The murderer transforms into an ogre, engaging in a brief battle before the cloaked man gains the upper hand. The dying ogre begs Mikito to transform and assist him, but the cloaked man swiftly executes the creature before turning on Mikito. His weapon weakens Mikito, who barely escapes after being threatened with the murder of his family if he resists. Mikito later learns that the orb he ingested was an ogre core, an object that transforms humans into ogres. His existence soon attracts the attention of Ogre Hunters, setting the stage for further conflict.

==Publication==
Written and illustrated by Yoshinori Natsume, Kurozakuro was serialized in Shogakukan's shōnen manga magazine Weekly Shōnen Sunday from July 28, 2004, to December 7, 2005. (Note: The series started in the magazine's 35th issue of 2004 (with cover date August 11), released on July 28 of that same year; it finished in the magazine's first issue of 2006 (with cover date January 1), released on December 7, 2005.) Shogakukan collected its chapters in seven tankōbon volumes, released from November 18, 2004, to February 17, 2006.
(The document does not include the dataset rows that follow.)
Lemma compile_gates_ok A cc gs :
  numbered A cc -> Forall (fun g => g_dead g = false) gs ->
  (forall g w, g ∈ gs -> w ∈ reads_of g ++ [g_o g] -> w ∈ A) -> (forall g, g ∈ gs -> g_b g < num_wires cc) ->
  exists cs, compile_gates cc gs = Ok cs /\ Forall2 (translates A) gs cs.
Proof.
  intros Hn. induction gs as [|g gs IH]; intros Hd Hin Hb; [by exists []|].
  apply Forall_cons in Hd as [Hd0 Hd]. destruct IH as (cs & Ec & Hcs); [done|set_solver|set_solver|].
  assert (Hid : forall w, w ∈ reads_of g ++ [g_o g] -> exists i, A !! i = Some w /\ id_of cc w = Ok i).
  { intros w Hw. assert (Hm : w ∈ A) by (apply (Hin g); [set_solver|done]).
    apply list_elem_of_lookup in Hm as [i Hi]. exists i. split; [done|by eapply id_of_ok]. }
  destruct (Hid (g_a g)) as (a & Ha & Ea); [unfold reads_of; set_solver|].
  destruct (Hid (g_o g)) as (o & Ho & Eo); [set_solver|].
  assert (Hgb : exists b, id_of cc (g_b g) = Ok b /\ (g_op g <> Inv -> A !! b = Some (g_b g))).
  { destruct (decide (g_op g = Inv)) as [Ei|Ei].
    - destruct (lookup_lt_is_Some_2 (wires cc) (g_b g)) as [x Ex]; [apply Hb; set_solver|].
      unfold id_of. rewrite Ex. by eexists.
    - destruct (Hid (g_b g)) as (b & Hb' & Eb); [unfold reads_of; rewrite bool_decide_false by done; set_solver|].
      by exists b. }
  destruct Hgb as (b & Eb & Hgb).
  exists (mkCGate a (if bool_decide (g_op g = Inv) then 0 else b) o (g_op g) :: cs). split.
  - simpl. rewrite Hd0. unfold compile_gate. by rewrite Ea, Eb, Eo, !outcome_bind_Ok, Ec.
  - constructor; [|done]. split; simpl; try done. intros Hi. rewrite bool_decide_false by done. auto.
Qed.

(** Wires of the known set are marked as produced. *)
Definition marks (A : list nat) (known : list nat) (produced : list bool) : Prop :=
  length produced = length A /\ forall i w, A !! i = Some w -> w ∈ known -> produced !! i = Some true.

Lemma marks_insert A known produced i w :
  NoDup A -> A !! i = Some w -> marks A known produced -> marks A (w :: known) (<[i := true]> produced).
Proof.
  intros Hnd Hi [Hl Hm]. split; [by rewrite length_insert|]. intros j v Hj Hv.
  pose proof (lookup_lt_Some _ _ _ Hj). destruct (decide (i = j)) as [->|Hne].
  - apply list_lookup_insert_eq. lia.
  - rewrite list_lookup_insert_ne by done. apply (Hm j v Hj).
    apply elem_of_cons in Hv as [->|Hv]; [|done]. destruct Hne. by eapply NoDup_lookup.
Qed.

Lemma ready_pass_ok A gs cs : NoDup A -> Forall2 (translates A) gs cs -> forall known produced,
  ordered known gs = true -> marks A known produced ->
  exists produced', ready_pass produced cs = Ok (produced', cs, []).
Proof.
  intros Hnd. induction 1 as [|g c gs cs Ht _ IH]; intros known produced Ho Hm; [by eexists|].
  simpl in Ho. bool_to_prop. destruct Ht as [T0 T1 To Top]. rewrite Forall_forall in *.
  assert (Ha : produced !! cg_input0 c = Some true).
  { apply (proj2 Hm _ _ T0). apply H2. unfold reads_of. set_solver. }
  assert (Hb : (if bool_decide (cg_op c = Inv) then mret true else unwrap (produced !! cg_input1 c)) = Ok true).
  { rewrite Top. case_bool_decide as Hi; [done|]. rewrite (proj2 Hm _ (g_b g)); [done|by apply T1|].
    apply H2. unfold reads_of. rewrite bool_decide_false by done. set_solver. }
  destruct (lookup_lt_is_Some_2 produced (cg_output c)) as [p Ep].
  { destruct Hm as [-> _]. by eapply lookup_lt_Some. }
  destruct (IH (g_o g :: known) (<[cg_output c := true]> produced)) as [produced' E]; [done|by apply marks_insert|].
  exists produced'. simpl. rewrite Ha, Hb. simpl. rewrite Ep. simpl. rewrite E. done.
Qed.

Lemma topological_ok A gs cs known produced :
  NoDup A -> Forall2 (translates A) gs cs -> ordered known gs = true -> marks A known produced ->
  topological (length cs) produced cs = Ok cs.
Proof.
  intros Hnd Ht Ho Hm. destruct (ready_pass_ok A gs cs Hnd Ht known produced Ho Hm) as [p E].
  destruct cs as [|c cs]; [done|]. cbn [length topological]. rewrite E, outcome_bind_Ok.
  destruct cs; simpl; by rewrite ?app_nil_r.
Qed.

(** ** Evaluation *)

(** A vector of wire values in the numbering [A] carries the assignment [v]. *)
Definition carries (A : list nat) (vec : list bool) (v : assignment) : Prop :=
  length vec = length A /\ forall i w, A !! i = Some w -> vec !! i = Some (v w).

Lemma compute_gate_ok A vec v g c :
  NoDup A -> translates A g c -> carries A vec v ->
  exists vec', compute_gate vec c = Ok vec' /\ carries A vec' (eval_gate v g).
Proof.
  intros Hnd [T0 T1 To Top] [Hl Hc]. unfold compute_gate. rewrite (Hc _ _ T0). simpl.
  assert (Hy : exists y, (if bool_decide (cg_op c = Inv) then mret false else unwrap (vec !! cg_input1 c)) = Ok y /\
    gate_value (cg_op c) (v (g_a g)) y = gate_value (g_op g) (v (g_a g)) (v (g_b g))).
  { rewrite Top. case_bool_decide as Hi; [exists false; by rewrite Hi|].
    rewrite (Hc _ _ (T1 Hi)). by eexists. }
  destruct Hy as (y & -> & Hv). simpl. rewrite (Hc _ _ To). simpl. rewrite Hv. eexists. split; [reflexivity|].
  split; [by rewrite length_insert|]. intros i w Hi. unfold eval_gate. destruct (Nat.eqb_spec w (g_o g)) as [->|Hne].
  - rewrite (NoDup_lookup A i _ _ Hnd Hi To). apply list_lookup_insert_eq. rewrite Hl. by eapply lookup_lt_Some.
  - rewrite list_lookup_insert_ne; [by apply Hc|]. intros <-. congruence.
Qed.

Lemma compute_gates_ok A gs cs : NoDup A -> Forall2 (translates A) gs cs -> forall vec v,
  carries A vec v -> exists vec', compute_gates vec cs = Ok vec' /\ carries A vec' (eval_gates gs v).
Proof.
  intros Hnd. induction 1 as [|g c gs cs Ht _ IH]; intros vec v Hc; [by exists vec|].
  destruct (compute_gate_ok A vec v g c Hnd Ht Hc) as (vec1 & E1 & H1). destruct (IH vec1 _ H1) as (vec' & E & H').
  exists vec'. simpl. by rewrite E1, outcome_bind_Ok.
Qed.

(** The inputs' bits on the input wires, zero elsewhere. *)
Definition input_assignment (ins : list nat) (bits : list bool) : assignment := fun w =>
  default false (position (Nat.eqb w) ins ≫= fun i => bits !! i).

(** The outputs' numbers, read off their wires. *)
Fixpoint output_words (outputs : list IOArg) (v : assignment) (outs : list nat) : list Z :=
  match outputs with
  | [] => []
  | io :: outputs' => word v (take (io_bits io) outs) :: output_words outputs' v (drop (io_bits io) outs)
  end.

Lemma bits_to_Z_word v ws : bits_to_Z (v <$> ws) = word v ws.
Proof. induction ws as [|w ws IH]; [done|]. rewrite fmap_cons. cbn [bits_to_Z word]. by rewrite IH. Qed.

Lemma collect_outputs_ok outputs v : forall outs,
  collect_outputs outputs (v <$> outs) = output_words outputs v outs.
Proof.
  induction outputs as [|io outputs IH]; intros outs; [done|]. simpl.
  by rewrite <- fmap_take, <- fmap_drop, bits_to_Z_word, IH.
Qed.

Lemma carries_drop A B vec v : carries (A ++ B) vec v -> drop (length A) vec = v <$> B.
Proof.
  intros [Hl Hc]. apply list_eq. intros i. rewrite lookup_drop, list_lookup_fmap.
  destruct (B !! i) as [w|] eqn:Ei; simpl.
  - apply Hc. by rewrite lookup_app_r, Nat.add_comm, Nat.add_sub by lia.
  - apply lookup_ge_None_2. apply lookup_ge_None_1 in Ei. rewrite Hl, length_app. lia.
Qed.

Lemma length_input_bits args : forall xs, length xs = length args -> length (input_bits args xs) = io_size args.
Proof.
  induction args as [|io args IH]; intros [|x xs] H; try done. simpl. injection H as H.
  by rewrite length_app, length_fmap, length_seq, IH.
Qed.

Lemma carries_inputs ins A bits :
  NoDup (ins ++ A) -> length bits = length ins ->
  carries (ins ++ A) (resize (length (ins ++ A)) false bits) (input_assignment ins bits).
Proof.
  intros (Hni & Hd & _)%NoDup_app Hl. split; [apply length_resize|]. intros i w Hi.
  pose proof (lookup_lt_Some _ _ _ Hi) as Hlt. unfold input_assignment.
  rewrite resize_ge by (rewrite length_app in *; lia). apply lookup_app_Some in Hi as [Hi|[Hge Hi]].
  - pose proof (lookup_lt_Some _ _ _ Hi) as Hi'. rewrite lookup_app_l by lia.
    destruct (position_exists (Nat.eqb w) ins w) as [j Ej]; [by eapply list_elem_of_lookup_2|apply Nat.eqb_refl|].
    apply position_Some in Ej as Hj. destruct Hj as (v & Hj & ->%Nat.eqb_eq & _). rewrite Ej. simpl.
    rewrite (NoDup_lookup ins j i v Hni Hj Hi). destruct (lookup_lt_is_Some_2 bits i) as [b Eb]; [lia|].
    by rewrite Eb.
  - assert (Hp : position (Nat.eqb w) ins = None).
    { apply position_None. intros x Hx. apply Nat.eqb_neq. intros ->. apply (Hd x Hx). by eapply list_elem_of_lookup_2. }
    rewrite Hp. simpl. rewrite lookup_app_r by lia. apply lookup_replicate. split; [done|].
    rewrite length_app in *. lia.
Qed.

(** ** The compiled circuit *)

(** A compiler whose gates are ready to be compiled for the declarations
    [inputs] and [outputs]. *)
Record compilable (inputs outputs : list IOArg) (cc : Compiler) : Prop := {
  cp_fresh : next_wire_id cc = 0%Z /\ Forall (fun x => wire_id x = UNASSIGNED_ID) (wires cc);
  cp_small : (Z.of_nat (num_wires cc) < u32_max)%Z;
  cp_io : NoDup (input_wires cc ++ output_wires cc);
  cp_io_range : forall w, w ∈ input_wires cc ++ output_wires cc -> w < num_wires cc;
  cp_gates : forall g, g ∈ gates cc -> g_a g < num_wires cc /\ g_b g < num_wires cc /\ g_o g < num_wires cc;
  cp_ordered : ordered (input_wires cc) (gates cc) = true;
  cp_inputs : io_size inputs = length (input_wires cc) /\ io_size (flatten_args inputs) = length (input_wires cc);
  cp_outputs : io_size outputs = length (output_wires cc);
}.

Lemma compile_circuit_ok inputs outputs cc :
  compilable inputs outputs cc ->
  exists A B cs counts cc',
    compile_circuit inputs outputs cc =
      (Ok (mkCircuit (length cs) (length (input_wires cc ++ B ++ output_wires cc)) inputs outputs cs counts), cc') /\
    A = input_wires cc ++ B ++ output_wires cc /\ NoDup A /\ Forall2 (translates A) (gates cc) cs.
Proof.
  intros [[Hn0 Hw0] Hs Hio Hr Hg Ho [Hi1 Hi2] Hout].
  assert (Hn : numbered [] cc).
  { split; [done|constructor|set_solver|set_solver|]. intros w x _ Hx. rewrite Forall_forall in Hw0.
    apply Hw0. by eapply list_elem_of_lookup_2. }
  pose proof (ordered_live _ _ Ho) as Hd.
  destruct (number_wires_ok cc Hn Hs Hio Hr) as (B & cc1 & E1 & N1 & (Sn & Sg & Si & So) & Hin); [|done|].
  { intros g w Hgin Hw. destruct (Hg g Hgin) as (? & ? & ?). unfold reads_of in Hw.
    destruct (bool_decide _); set_unfold in Hw; naive_solver. }
  destruct (compile_gates_ok _ cc1 (gates cc) N1 Hd Hin) as (cs & E2 & Ht).
  { intros g Hgin. rewrite Sn. by apply Hg. }
  set (ins := input_wires cc) in *. set (outs := output_wires cc) in *. set (A := ins ++ B ++ outs) in *.
  assert (Hlen : length ins <= length A) by (unfold A; rewrite length_app; lia).
  exists A, B, cs, (gate_counts (List.filter (fun g => negb (g_dead g)) (gates cc1))), cc1.
  split_and!; [|done|apply N1|done].
  unfold compile_circuit. rewrite (st_bind_ok _ _ _ _ _ E1).
  rewrite (st_bind_ok (st_read (fun cc => compile_gates cc (gates cc))) _ cc1 cs cc1) by
    (unfold st_read; rewrite Sg, E2; done).
  rewrite (st_bind_ok (st_read (fun cc => Ok (Z.to_nat (next_wire_id cc)))) _ cc1 (length A) cc1) by
    (unfold st_read; rewrite (nb_next _ _ N1), Nat2Z.id; done).
  rewrite (st_bind_ok (st_read _) _ cc1 _ cc1) by reflexivity.
  rewrite (proj2 (Nat.ltb_ge _ _)) by lia. rewrite run_ret.
  rewrite (st_bind_ok (st_read _) _ cc1 cs cc1); [done|]. unfold st_read. f_equal.
  apply (topological_ok A (gates cc) cs ins); [apply N1|done|done|].
  split; [rewrite length_app, !length_replicate; lia|]. intros i w Hi Hwin.
  assert (Hii : ins !! i = Some w).
  { apply list_elem_of_lookup in Hwin as [j Hj]. rewrite <- (NoDup_lookup A j i w (nb_nodup _ _ N1)); [done| |done].
    unfold A. rewrite lookup_app_l; [done|by eapply lookup_lt_Some]. }
  pose proof (lookup_lt_Some _ _ _ Hii). rewrite lookup_app_l by (rewrite length_replicate; lia).
  apply lookup_replicate. split; [done|lia].
Qed.

Lemma compile_then_compute inputs outputs cc values :
  compilable inputs outputs cc -> length values = length (flatten_args inputs) ->
  exists c cc', compile_circuit inputs outputs cc = (Ok c, cc') /\
    compute c values =
      Ok (output_words outputs
            (eval_gates (gates cc) (input_assignment (input_wires cc) (input_bits (flatten_args inputs) values)))
            (output_wires cc)).
Proof.
  intros Hc Hv. destruct (compile_circuit_ok _ _ _ Hc) as (A & B & cs & counts & cc' & E & HA & Hnd & Ht).
  destruct (cp_inputs _ _ _ Hc) as [Hi1 Hi2]. pose proof (cp_outputs _ _ _ Hc) as Hout.
  set (ins := input_wires cc) in *. set (outs := output_wires cc) in *. rewrite <- HA in E.
  eexists _, cc'. split; [exact E|]. unfold compute. simpl. rewrite Hv, Nat.eqb_refl. simpl.
  set (bits := input_bits (flatten_args inputs) values).
  assert (Hb : length bits = length ins) by (unfold bits; rewrite length_input_bits; done).
  assert (Hl : length A = length ins + length B + length outs) by (rewrite HA, !length_app; lia).
  rewrite (drop_ge bits) by lia. simpl.
  pose proof (carries_inputs ins (B ++ outs) bits) as Hin. rewrite <- HA in Hin.
  destruct (compute_gates_ok A (gates cc) cs Hnd Ht _ _ (Hin Hnd Hb)) as (vec & Ev & Hvec).
  rewrite Ev, outcome_bind_Ok, Hout, (proj2 (Nat.ltb_ge _ _)) by lia.
  replace (length A - length outs) with (length (ins ++ B)) by (rewrite length_app; lia).
  rewrite HA, app_assoc in Hvec. rewrite (carries_drop _ _ _ _ Hvec). by rewrite collect_outputs_ok.
Qed.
In North America, the manga was licensed for English release by Viz Media. The seven volumes were published from November 9, 2010, to November 8, 2011.

==Reception==
Carlo Santos of Anime News Network observed that the series unfolds unpredictably within an ever-expanding universe. He praised the intensity of Natsume's artwork, describing it as the stylistic opposite of Rumiko Takahashi and Mitsuru Adachi due to its sharp, jagged lines, thick penstrokes, and stark black-and-white contrasts, though he noted this approach could prejudice the character designs and panel layouts. In a separate review, Santos commended Natsume for integrating his personal philosophy as a creator, framing exciting, well-paced fight scenes within a broader debate on good and evil.

Chris Zimmerman of Comic Book Bin described the first volume as a fascinating twist on the supernatural genre, noting its shōnen premise was executed with the substance of a psychological thriller. He found it compulsively entertaining due to its gothic elements but criticized the artwork as overly simplistic and flat. His colleague, Leroy Douresseaux, likened the series to "Harry Potter with a dash of Steve Ditko's The Creeper, recommending it while expressing disappointment that it ended prematurely.

For Active Anime, Whitney Cox found the plot intriguing and dark, with particular praise for the main character, Mikito. Another Active Anime reviewer, Davey C. Jones, enjoyed the "cool moves, dire battles and secrets" but described the artwork as chaotic.